Pompeo presses Boris Johnson on Iran weapons embargo
US secretary of state arrives in the UK to meet British prime minister and Foreign Secretary Dominic Raab
US Secretary of State Mike Pompeo pressed Washington's case to extend the UN weapons embargo on Iran in discussions with UK Prime Minister Boris Johnson in London.
Mr Pompeo arrived in the British capital on Tuesday wearing what is becoming his hallmark stars-and-stripes face mask to discuss the security concerns facing the US and Britain.
Standing alongside British Foreign Secretary Dominic Raab, he said he discussed the importance of extending the arms embargo, which is due to expire in October.
“We welcome the recent statement from the UK, France and Germany recognising that allowing the arms embargo to expire would have major implications for regional insecurity and stability,” Mr Pompeo said.
Diplomatic momentum has also been building behind the scenes before a critical UN Security Council decision on whether to extend the 13-year weapons embargo.
The US is applying a policy of maximum pressure on Iran, withdrawing from the 2015 nuclear deal between world powers and Tehran and reimposing crippling economic sanctions.
The extension of the arms embargo could deliver a mortal blow to the deal, which Britain and its European allies are seeking to maintain.
“There's a lot of back-channel momentum between all parties,” Dr Sanam Vakil, deputy director of the Chatham House think tank’s Mena Programme, told The National. “It's a big priority for the UK."
The US and UK will try to turn the build-up to the October deadline on the Iran weapons embargo to their advantage, Dr Vakil said.
While Britain could look to burnish its post-Brexit credentials as a mediator between continental Europe and the US, Washington could regard the UK as a possible ally at the UN Security Council.
“I think the Americans see the relationship with the UK right now as being one where there can be a bit of give and take on a variety of issues,” Dr Vakil said.
In June, Britain, France and Germany admonished Iran for breaching its commitments under the terms of the nuclear deal and expressed reservations about lifting the arms embargo.
But the three nations also hit out at the US for withdrawing from the deal in 2018, and said they could work with Russia and China, all other Security Council members and other major stakeholders to resolve the impasse.

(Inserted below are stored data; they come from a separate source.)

(** The pending lines of a table, the highest first. *)
Definition pending (hs : list expt_handler_t) (estat : Z) : list expt_handler_t :=
  snd <$> filter (fun ih => Z.testbit estat (Z.of_nat (fst ih)) = true) (rev (imap pair hs)).

(** Down to the first one that does not return. *)
Fixpoint served (hs : list expt_handler_t) : list expt_handler_t :=
  match hs with [] => [] | h :: hs' => if schedules h then [h] else h :: served hs' end.

Fixpoint kernel_parts (hs : list expt_handler_t) : K unit :=
  match hs with [] => mret tt | h :: hs' => _ ← count_irq; _ ← kernel_part h; kernel_parts hs' end.

Lemma call_handler_run h m :
  call_handler h m = match kernel_part h (kern m) with
                     | Some (_, k) => Some (negb (schedules h), mkMachine k (handlers m) (acks m ++ omap device [h]))
                     | None => None
                     end.
Proof.
  assert (Hk : forall (c : K unit) m, on_kern c m = match c (kern m) with Some (_, k) => Some (tt, mkMachine k (handlers m) (acks m)) | None => None end).
  { intros c [k hs a]. unfold on_kern, zoom. cbn [kern]. by destruct (c k) as [[[] k']|]. }
  assert (Ha : forall d, ack d m = Some (tt, mkMachine (kern m) (handlers m) (acks m ++ [d]))) by (intros d; by destruct m).
  destruct m as [k hs a].
  destruct h; cbn [call_handler kernel_part kern handlers acks] in *; unfold mbind, st_bind;
    rewrite ?Ha, ?Hk; cbn [kern handlers acks device omap list_omap]; rewrite ?app_nil_r; try done;
    match goal with |- context [match ?c ?x with _ => _ end] => destruct (c x) as [[[] k']|] end; try done; by rewrite ?Ha.
Qed.
(** * RealESRGAN x4 on an Intel GPU: the conversion-and-inference pipeline

    A shallow embedding of [run_fp32.py].  The script is a chain of four
    functions ([download_model], [export_realesrgan_to_onnx],
    [convert_to_openvino] with [convert_step_by_step], and
    [run_gpu_inference]) that drive external libraries: requests, torch,
    OpenVINO, OpenCV, NumPy and the system clock.

    The embedding threads an explicit [World] (file system, trace of the
    external calls made so far, number of clock readings taken) through a
    state-and-exception monad.  What an external call answers is not
    decided by the script; it is given by an environment [Env], a record
    of oracles that may inspect the whole world at the time of the call.
    Every theorem quantifies over the environment, or fixes a concrete
    one.

    Diagnostic [print] calls are not modelled, except for the timing
    summary printed at the end of [run_gpu_inference].  The tqdm progress
    bar is not modelled. *)

From Stdlib Require Import ZArith QArith Lia.
From Stdlib Require Import Strings.Byte Strings.Ascii Strings.String.
From Stdlib Require Import Floats.SpecFloat.
From stdpp Require Import base option list strings gmap.

Local Open Scope string_scope.
Local Open Scope Z_scope.
Local Open Scope list_scope.

(** ** Python results: a value or a raised exception *)

Inductive exn := Exception (name : string).

Inductive result (A : Type) :=
| Ok (a : A)
| Raise (e : exn).
Arguments Ok {A} a.
Arguments Raise {A} e.

(** ** Arrays

    A NumPy array is a shape and its elements; the elements are read
    through the index vector.  Indices outside the shape are never read
    by the script. *)

Record ndarray (A : Type) := mk_ndarray {
  shape : list nat;
  item : list nat -> A
}.
Arguments mk_ndarray {A} shape item.
Arguments shape {A} _.
Arguments item {A} _ _.

(** [float32] values, as IEEE 754 binary32. *)
Definition f32 := spec_float.
Definition f32_prec : Z := 24.
Definition f32_emax : Z := 128.

(** ** OpenVINO shapes and models *)

Inductive dim :=
| Static (n : Z)
| Dynamic.

(** [Dimension(v)]: the value -1 stands for a dynamic dimension. *)
Definition Dimension (v : Z) : dim :=
  if v =? -1 then Dynamic else Static v.

Definition dim_is_dynamic (d : dim) : bool :=
  match d with
  | Static _ => false
  | Dynamic => true
  end.

(** A partial shape: of dynamic rank, or a list of dimensions. *)
Inductive PartialShape :=
| RankDynamic
| Dims (ds : list dim).

Record ov_model := mk_ov_model {
  graph_id : nat;
  input_shapes : list PartialShape
}.

(** ** The world *)

Inductive file :=
| FileBytes (content : list byte)
| FileOnnx
| FileIR (m : ov_model) (compress_to_fp16 : bool)
| FileWeights (m : ov_model) (compress_to_fp16 : bool)
| FileImage (img : ndarray Z).

(** Python objects found in a checkpoint: tensors and nested dicts. *)
#[local] Set Warnings "-register-all".
Inductive pyobj :=
| PTensor (id : nat)
| PDict (d : gmap string pyobj).
(** * GXP image chunking: the MQTT chunk reassembly handler of [app.py]

    A shallow embedding of [GXP_ImageChunkingProject/app.py]: the three
    module-level buffers, the [on_message] callback and
    [upload_image_and_insert].  Prints, storage uploads and table inserts
    are recorded as a trace of effects; Python exceptions are an explicit
    outcome. *)

From Stdlib Require Import Strings.Byte.
From stdpp Require Import gmap strings list fin_maps pretty.

Local Open Scope string_scope.
Local Open Scope list_scope.
Local Open Scope Z_scope.

(** ** Python values *)

(** A Python [bytes] object. *)
Abbreviation bytes := (list byte).

#[global] Instance byte_eq_dec : EqDecision byte := Byte.byte_eq_dec.

(** [b[i]] on a [bytes] object yields an [int] in [0, 256). *)
Definition byte_to_int (b : byte) : Z := Z.of_N (Byte.to_N b).

(** [range(n)] for an [int] [n]: empty when [n <= 0]. *)
Definition range (n : Z) : list Z := Z.of_nat <$> seq 0 (Z.to_nat n).

(** A value read out of the dictionary [json.loads] yields, or [None]: as
    much of it as the program can tell apart.  [PyOther] stands for a
    float, a list or a dictionary, and carries what [str] prints for it. *)
Inductive pyvalue :=
  | PyNone
  | PyBool (b : bool)
  | PyInt (z : Z)
  | PyStr (s : string)
  | PyOther (text : string).

#[global] Instance pyvalue_eq_dec : EqDecision pyvalue.
Proof. solve_decision. Defined.

(** [str(x)], as an f-string formats [x]. *)
Definition str (x : pyvalue) : string :=
  match x with
  | PyNone => "None"
  | PyBool true => "True"
  | PyBool false => "False"
  | PyInt z => pretty z
  | PyStr s => s
  | PyOther text => text
  end.

(** The exceptions the handler can raise. *)
Inductive exn :=
  | IndexError
  | TypeError
  | KeyError
  | ValueError
  | StorageException
  | APIError.
(** X2.  [deletePost] with an id some stored post carries returns true and
    stores the collection without every post of that id, the other posts
    staying in their order; afterwards no stored post carries the id. *)
Theorem deletePost_existing (ps : list (gmap string json)) id st :
  getAllPosts st = Ok (JArr (JObj <$> ps)) ->
  Exists (fun P => strict_eq (P !! "id") id = true) ps ->
  deletePost id st = (savePosts (JArr (JObj <$> without_id id ps)) st, true) /\
  collection (fst (deletePost id st)) = JObj <$> without_id id ps /\
  Forall (fun P => strict_eq (P !! "id") id = false) (without_id id ps).
Proof.
  intros Hget Hex. rewrite (deletePost_filter ps id st Hget).
  assert (Hlen : (length (without_id id ps) =? length ps)%nat = false).
  { apply Nat.eqb_neq. intros Hlen. apply filter_length_all in Hlen.
    apply Exists_exists in Hex as (P & HP & Hid).
    apply list_elem_of_In in HP. fold (without_id id ps) in Hlen.
    rewrite <- Hlen in HP. apply filter_In in HP as [_ HP].
    rewrite Hid in HP. discriminate. }
  rewrite Hlen. split; [reflexivity|split; [reflexivity|]].
  apply Forall_forall. intros P HP. apply list_elem_of_In, filter_In in HP as [_ HP].
  apply negb_true_iff in HP. exact HP.
Qed.

Lemma deletePost_existing_witness :
  let id := Some (JStr "hello-2024-01-01") in
  deletePost id hello_store
  = (savePosts (JArr (JObj <$> without_id id [hello_post])) hello_store, true) /\
  collection (fst (deletePost id hello_store)) = JObj <$> without_id id [hello_post] /\
  Forall (fun P => strict_eq (P !! "id") id = false) (without_id id [hello_post]).
Proof.
  apply (deletePost_existing [hello_post]).
  - reflexivity.
  - constructor. reflexivity.
Defined.

(** X3.  [deletePost] keeps the ids unique, whatever the store holds: when
    no two posts share an id before the call, none do after it. *)
Theorem deletePost_unique_ids id st :
  unique_ids (collection st) -> unique_ids (collection (fst (deletePost id st))).
Proof.
  intros Huniq. unfold deletePost.
  destruct (getAllPosts st) as [all|e] eqn:Hget; [|exact Huniq].
  cbn [bind]. destruct all as [| | | |l|]; try exact Huniq.
  cbn [as_array bind].
  destruct (filter_arr _ l) as [r|e] eqn:Hfilter; [|exact Huniq].
  cbn [bind]. destruct (length r =? length l)%nat; [exact Huniq|].
  cbn [fst]. rewrite collection_saved.
  apply (unique_ids_sublist l r (filter_arr_sublist _ _ _ Hfilter)).
  unfold collection in Huniq. rewrite Hget in Huniq. exact Huniq.
Qed.

Lemma deletePost_unique_ids_witness :
  unique_ids (collection shelf_store) /\
  collection (fst (deletePost (Some (JStr "notes-2024-01-02")) shelf_store))
  = [JObj live_post; JObj recent_post] /\
  unique_ids (collection (fst (deletePost (Some (JStr "notes-2024-01-02")) shelf_store))).
Proof.
  assert (H : unique_ids (collection shelf_store)).
  { unfold unique_ids. change (post_id <$> collection shelf_store)
      with [live_post !! "id"; draft_post !! "id"; recent_post !! "id"].
    vm_compute.
    repeat (apply NoDup_cons; split;
            [rewrite ?not_elem_of_cons; repeat split;
             try (intros [=]); apply not_elem_of_nil|]).
    apply NoDup_nil_2. }
  split; [exact H|]. split; [reflexivity|].
  apply (deletePost_unique_ids (Some (JStr "notes-2024-01-02")) shelf_store H).
Defined.

(** *** Saving *)

Lemma get_field_Some (o : object) k v :
  get_field o k = Some v -> o !! k = Some (Some v).
Proof.
  unfold get_field. destruct (o !! k) as [[w|]|]; simpl; congruence.
Qed.
(** X12.  The market-driven scorer returns at most 50 candidates, in
    descending order of score; every score lies between 0.38 and 1,
    and every candidate names a course of the store. *)
Theorem marketDrivenRecommendations_ranked (rt : Runtime) (db : Database)
        (user : User) :
  let out := marketDrivenRecommendations rt db user in
  (List.length out <= 50)%nat
  /\ descending score out
  /\ Forall (fun r => 0.38 <= score r /\ score r <= 1
                      /\ In (courseId r) (map c_id (courses db))) out.
Proof.
  cbv zeta.
  assert (IDS : forall r, In r (marketDrivenRecommendations rt db user) ->
                          In (courseId r) (map c_id (courses db))).
  { intros r. apply marketDrivenRecommendations_ids. }
  revert IDS. unfold marketDrivenRecommendations.
  destruct (flat_mapM _ trendingSkills) as [recommendations|e] eqn:T;
    [|intros _; split; [simpl; lia|split; constructor]].
  cbn [bind].
  destruct (match careerGoals (profile user) with
            | [] => Ok []
            | _ => generateSkillGapRecommendations rt db user
            end) as [gapRecommendations|e] eqn:GAP;
    [|intros _; split; [simpl; lia|split; constructor]].
  cbn [bind try_catch]. intros IDS.
  split; [apply (slice0_length _ 50); discriminate|].
  split; [apply descending_slice0, EngineExtras.sort_desc_descending|].
  apply Forall_forall. intros r I.
  enough (S : 0.38 <= score r /\ score r <= 1)
    by (destruct S; repeat split; auto).
  apply slice0_incl, sort_desc_In, in_app_or in I. destruct I as [I|I].
  - destruct (flat_mapM_In _ _ _ _ T I) as (trend & rs & Ht & F & Hr).
    destruct (find _ (skills (profile user))); [injection F as <-; destruct Hr|].
    destruct (Course_find_by_skill rt db _) as [cs|]; [|discriminate F].
    cbn [bind] in F. injection F as <-.
    apply in_map_iff in Hr. destruct Hr as (c & <- & _). cbn [score].
    now apply calculateMarketScore_range.
  - destruct (careerGoals (profile user)) as [|g0 gs] eqn:CG;
      [injection GAP as <-; destruct I|].
    unfold generateSkillGapRecommendations in GAP.
    destruct (flat_mapM_In _ _ _ _ GAP I) as (goal & rs & _ & F & Hr).
    destruct (negb _); [injection F as <-; destruct Hr|].
    destruct (flat_mapM_In _ _ _ _ F Hr) as (rq & rs' & _ & F' & Hr').
    destruct (existsb _ _); [injection F' as <-; destruct Hr'|].
    destruct (Course_find_by_skill rt db rq) as [cs|]; [|discriminate F'].
    cbn [bind] in F'. injection F' as <-.
    apply in_map_iff in Hr'. destruct Hr' as (c & <- & _). cbn [score].
    split; vm_compute; discriminate.
Qed.

(** X13.  The behavioural scorer returns at most 50 candidates, in
    descending order of score, each scoring between 0.3 and 1 and
    naming a course of the store. *)
Theorem behavioralRecommendations_ranked (db : Database) (user : User) :
  let out := behavioralRecommendations db user in
  (List.length out <= 50)%nat
  /\ descending score out
  /\ Forall (fun r => 0.3 <= score r /\ score r <= 1
                      /\ In (courseId r) (map c_id (courses db))) out.
Proof.
  cbv zeta. split; [|split].
  - unfold behavioralRecommendations.
    destruct (learningHistory user); [simpl; lia|].
    apply (slice0_length _ 50); discriminate.
  - unfold behavioralRecommendations.
    destruct (learningHistory user); [constructor|].
    apply descending_slice0, EngineExtras.sort_desc_descending.
  - apply Forall_forall. intros r I.
    destruct (behavioral_score_range db user r I). repeat split; auto.
    now apply (behavioralRecommendations_ids db user).
Qed.

(** X14.  A user whose learning history is not empty but holds no
    completed course is taken to prefer the difficulty
    "intermediate": the behavioural scorer then proposes the
    intermediate courses of the store, in store order, the first 50 of
    them, each with score 0.3. *)
Theorem behavioralRecommendations_nothing_completed (db : Database)
        (user : User) :
  learningHistory user <> [] ->
  Forall (fun h => h_status h <> Completed) (learningHistory user) ->
  let out := behavioralRecommendations db user in
  map courseId out
  = slice0 (map c_id
                (filter (fun c => String.eqb (difficulty c) "intermediate")
                        (courses db)))
           50
  /\ Forall (fun r => score r == 0.3) out.
Proof.
  intros NE NC. cbv zeta. unfold behavioralRecommendations.
  destruct (learningHistory user) as [|h0 hs] eqn:LH; [congruence|].
  assert (E : filter (fun h => Status_eqb (h_status h) Completed) (h0 :: hs)
              = []).
  { clear LH NE. induction NC as [|h l Hh F IH]; [reflexivity|].
    simpl. destruct (h_status h); try exact IH. congruence. }
  rewrite E.
  change (analyzePreferredCategories []) with (@nil string).
  change (analyzePreferredProviders []) with (@nil string).
  change (analyzePreferredDifficulty []) with "intermediate"%string.
  set (recs := flat_map _ _).
  assert (R : map courseId recs
              = map c_id
                    (filter (fun c => String.eqb (difficulty c) "intermediate")
                            (courses db))
              /\ Forall (fun r => score r == 0.3) recs).
  { subst recs.
    rewrite (flat_map_filter_map
               _ _ (fun c => String.eqb (difficulty c) "intermediate")
               (fun c =>
                  {| courseId := c_id c;
                     score := 0 + 0.3;
                     reason :=
                       "Based on your learning patterns: matches your preferred difficulty level" |})).
    - rewrite map_map. split; [reflexivity|].
      apply Forall_forall. intros r I. apply in_map_iff in I.
      destruct I as (c & <- & _). reflexivity.
    - reflexivity.
    - intros c D. cbv beta.
      change (str_mem (category c) []) with false.
      change (str_mem (provider c) []) with false.
      rewrite D. reflexivity. }
  destruct R as [R1 R2].
  rewrite (sort_desc_flat score 0.3 recs R2). split.
  - now rewrite map_slice0, R1.
  - apply Forall_forall. intros r I. apply slice0_incl in I.
    rewrite Forall_forall in R2. now apply R2.
Qed.

(** A learner who started one course and completed none. *)
Lemma behavioralRecommendations_nothing_completed_witness :
  map courseId
      (behavioralRecommendations
         Sample.threeCourses
         (Sample.learnerWith "u1" [Sample.startedEntry "c1"]))
  = ["c3"%string]
  /\ Forall (fun r => score r == 0.3)
            (behavioralRecommendations
               Sample.threeCourses
               (Sample.learnerWith "u1" [Sample.startedEntry "c1"])).
Proof.
  apply (behavioralRecommendations_nothing_completed
           Sample.threeCourses
           (Sample.learnerWith "u1" [Sample.startedEntry "c1"])).
  - discriminate.
  - repeat constructor. discriminate.
Defined.

(** X15.  The cosine similarity is symmetric. *)
Theorem cosineSimilarity_symmetric (rt : Runtime) (vecA vecB : list Q) :
  cosineSimilarity rt vecA vecB == cosineSimilarity rt vecB vecA.
Proof.
  unfold cosineSimilarity, cosineDivision.
  rewrite (Nat.eqb_sym (List.length vecB)).
  destruct (Nat.eqb (List.length vecA) (List.length vecB)); cbn [negb];
    [|reflexivity].
  rewrite (orb_comm (Qeq_bool (sum_sq vecB) 0)).
  destruct (Qeq_bool (sum_sq vecA) 0 || Qeq_bool (sum_sq vecB) 0);
    [reflexivity|].
  rewrite (dot_comm vecA vecB).
  rewrite (Qmult_comm (Math_sqrt rt (sum_sq vecA))). reflexivity.
Qed.

(** X16.  The skill similarity is never negative; it is at most 1
    when the user's skills are pairwise different once lowercased
    (the intersection counts a repeated skill each time, the union
    once). *)
Theorem calculateSkillSimilarity_range (userSkills courseSkills : list string) :
  0 <= calculateSkillSimilarity userSkills courseSkills
  /\ (NoDup (map toLowerCase userSkills) ->
      calculateSkillSimilarity userSkills courseSkills <= 1).
Proof.
  split.
  - apply calculateSkillSimilarity_nonneg.
  - apply calculateSkillSimilarity_le_1.
Qed.

Lemma calculateSkillSimilarity_range_witness :
  NoDup (map toLowerCase ["Python"; "Java"]%string)
  /\ calculateSkillSimilarity ["Python"; "Java"]%string ["python"%string]
     <= 1.
Proof.
  assert (N : NoDup (map toLowerCase ["Python"; "Java"]%string))
    by (repeat constructor; simpl; intuition discriminate).
  split; [exact N|].
  exact (proj2 (calculateSkillSimilarity_range
                  ["Python"; "Java"]%string ["python"%string]) N).
Defined.

(** X17.  The similarity of two courses is never negative and is at
    least 0.6 for two courses of the same category and difficulty; it
    is at most 1 when the skills of the first course are pairwise
    different once lowercased. *)
Theorem calculateCourseSimilarity_range (course1 course2 : Course) :
  0 <= calculateCourseSimilarity course1 course2
  /\ (category course1 = category course2 ->
      difficulty course1 = difficulty course2 ->
      0.6 <= calculateCourseSimilarity course1 course2)
  /\ (NoDup (map toLowerCase (c_skills course1)) ->
      calculateCourseSimilarity course1 course2 <= 1).
Proof.
  pose proof (calculateSkillSimilarity_nonneg
                (c_skills course1) (c_skills course2)) as L.
  pose proof (calculateSkillSimilarity_le_1
                (c_skills course1) (c_skills course2)) as U.
  unfold calculateCourseSimilarity.
  set (s := calculateSkillSimilarity _ _) in *.
  split; [|split].
  - destruct (String.eqb (category course1) (category course2)),
      (String.eqb (difficulty course1) (difficulty course2)); lra.
  - intros -> ->. rewrite !String.eqb_refl. lra.
  - intros N. specialize (U N).
    destruct (String.eqb (category course1) (category course2)),
      (String.eqb (difficulty course1) (difficulty course2)); lra.
Qed.

(** Two beginner courses of programming whose skills overlap. *)
Lemma calculateCourseSimilarity_range_witness :
  category Sample.c5 = category Sample.c1
  /\ difficulty Sample.c5 = difficulty Sample.c1
  /\ NoDup (map toLowerCase (c_skills Sample.c5))
  /\ 0.6 <= calculateCourseSimilarity Sample.c5 Sample.c1
  /\ calculateCourseSimilarity Sample.c5 Sample.c1 <= 1.
Proof.
  assert (N : NoDup (map toLowerCase (c_skills Sample.c5)))
    by (repeat constructor; simpl; intuition discriminate).
  split; [reflexivity|]. split; [reflexivity|]. split; [exact N|].
  destruct (calculateCourseSimilarity_range Sample.c5 Sample.c1)
    as (_ & A & B).
  split; [exact (A eq_refl eq_refl)|exact (B N)].
Defined.

End ScorerExtras.

(** ** Further facts about the skill extractor *)

Module ExtractorFacts.
Import JS Regex Aux JSFacts RegexFacts Extractor ExtractorClaims
       ConfidenceFacts.
Local Open Scope string_scope.
Local Open Scope Q_scope.

(** *** Preprocessing *)

Lemma replaceNoise_clean s : all_chars clean (replaceNoise s) = true.
Proof.
  unfold all_chars. induction s as [|c s IH]; simpl; [reflexivity|].
  rewrite IH, andb_true_r. unfold clean.
  destruct (isNoise c) eqn:N; [reflexivity|now rewrite N].
Qed.

Lemma replaceNoise_fix s : all_chars clean s = true -> replaceNoise s = s.
Proof.
  unfold all_chars. induction s as [|c s IH]; simpl; [reflexivity|].
  intros H. apply andb_true_iff in H. destruct H as [C H].
  unfold clean in C. apply negb_true_iff in C. rewrite C.
  now rewrite IH.
Qed.

Lemma collapseFrom_clean s : forall b,
  all_chars clean s = true -> all_chars clean (collapseFrom b s) = true.
Proof.
  unfold all_chars. induction s as [|c s IH]; intros b; simpl;
    [reflexivity|].
  intros H. apply andb_true_iff in H. destruct H as [C H].
  destruct (is_space c); [destruct b|]; simpl; auto.
  rewrite C. simpl. auto.
Qed.

Lemma collapseFrom_collapsed s : forall b,
  collapsed b (collapseFrom b s) = true.
Proof.
  induction s as [|c s IH]; intros b; simpl; [reflexivity|].
  destruct (is_space c) eqn:S.
  - destruct b; [apply IH|]. simpl. apply IH.
  - simpl. rewrite S. apply IH.
Qed.

Lemma collapsed_fix s : forall b,
  collapsed b s = true -> collapseFrom b s = s.
Proof.
  induction s as [|c s IH]; intros b; simpl; [reflexivity|].
  destruct (is_space c) eqn:S.
  - intros H. apply andb_true_iff in H. destruct H as [H H3].
    apply andb_true_iff in H. destruct H as [H1 H2].
    apply Ascii.eqb_eq in H1. apply negb_true_iff in H2. subst.
    now rewrite (IH true H3).
  - intros H. now rewrite (IH false H).
Qed.

Lemma trimStart_clean p s :
  all_chars p s = true -> all_chars p (trimStart s) = true.
Proof.
  unfold all_chars. induction s as [|c s IH]; simpl; [reflexivity|].
  intros H. destruct (is_space c); [|exact H].
  apply andb_true_iff in H. now apply IH.
Qed.

Lemma trimStart_collapsed s : forall b,
  collapsed b s = true -> collapsed false (trimStart s) = true.
Proof.
  induction s as [|c s IH]; intros b; simpl; [reflexivity|].
  destruct (is_space c) eqn:S.
  - intros H. apply andb_true_iff in H. destruct H as [_ H].
    now apply (IH true).
  - intros H. simpl. now rewrite S.
Qed.

Lemma trimStart_start s : startsWithSpace (trimStart s) = false.
Proof.
  induction s as [|c s IH]; simpl; [reflexivity|].
  destruct (is_space c) eqn:S; [exact IH|]. simpl. exact S.
Qed.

Ellie Geranmayeh, deputy director of the Mena programme at the European Council on Foreign Relations, said Britain’s track record on Iran in the past year meant it was unlikely to join the US in its policy of maximum pressure.
After the British-flagged Stena Impero was seized in the Strait of Hormuz last year, Britain did not seek to increase tension with Iran.
It also chose not to act when a British military medic was killed at Taji military base, north of Baghdad, in March.
“At that time, there was a push for the UK to come on board, and actually the UK had a much more measured approach,” Ms Geranmayeh said.
With opposition to the embargo extension from Russia, China, Germany and France on the UN Security Council, it is possible the US will acquiesce and allow it to be lifted with restrictive measures.
The could include a code of conduct imposed on Iran over arms sales.
“I do think that there is a way to moderate the response from Iran by having this code of conduct, which means that they are not locked into a UN Security Council arrangement,” Ms Geranmayeh said.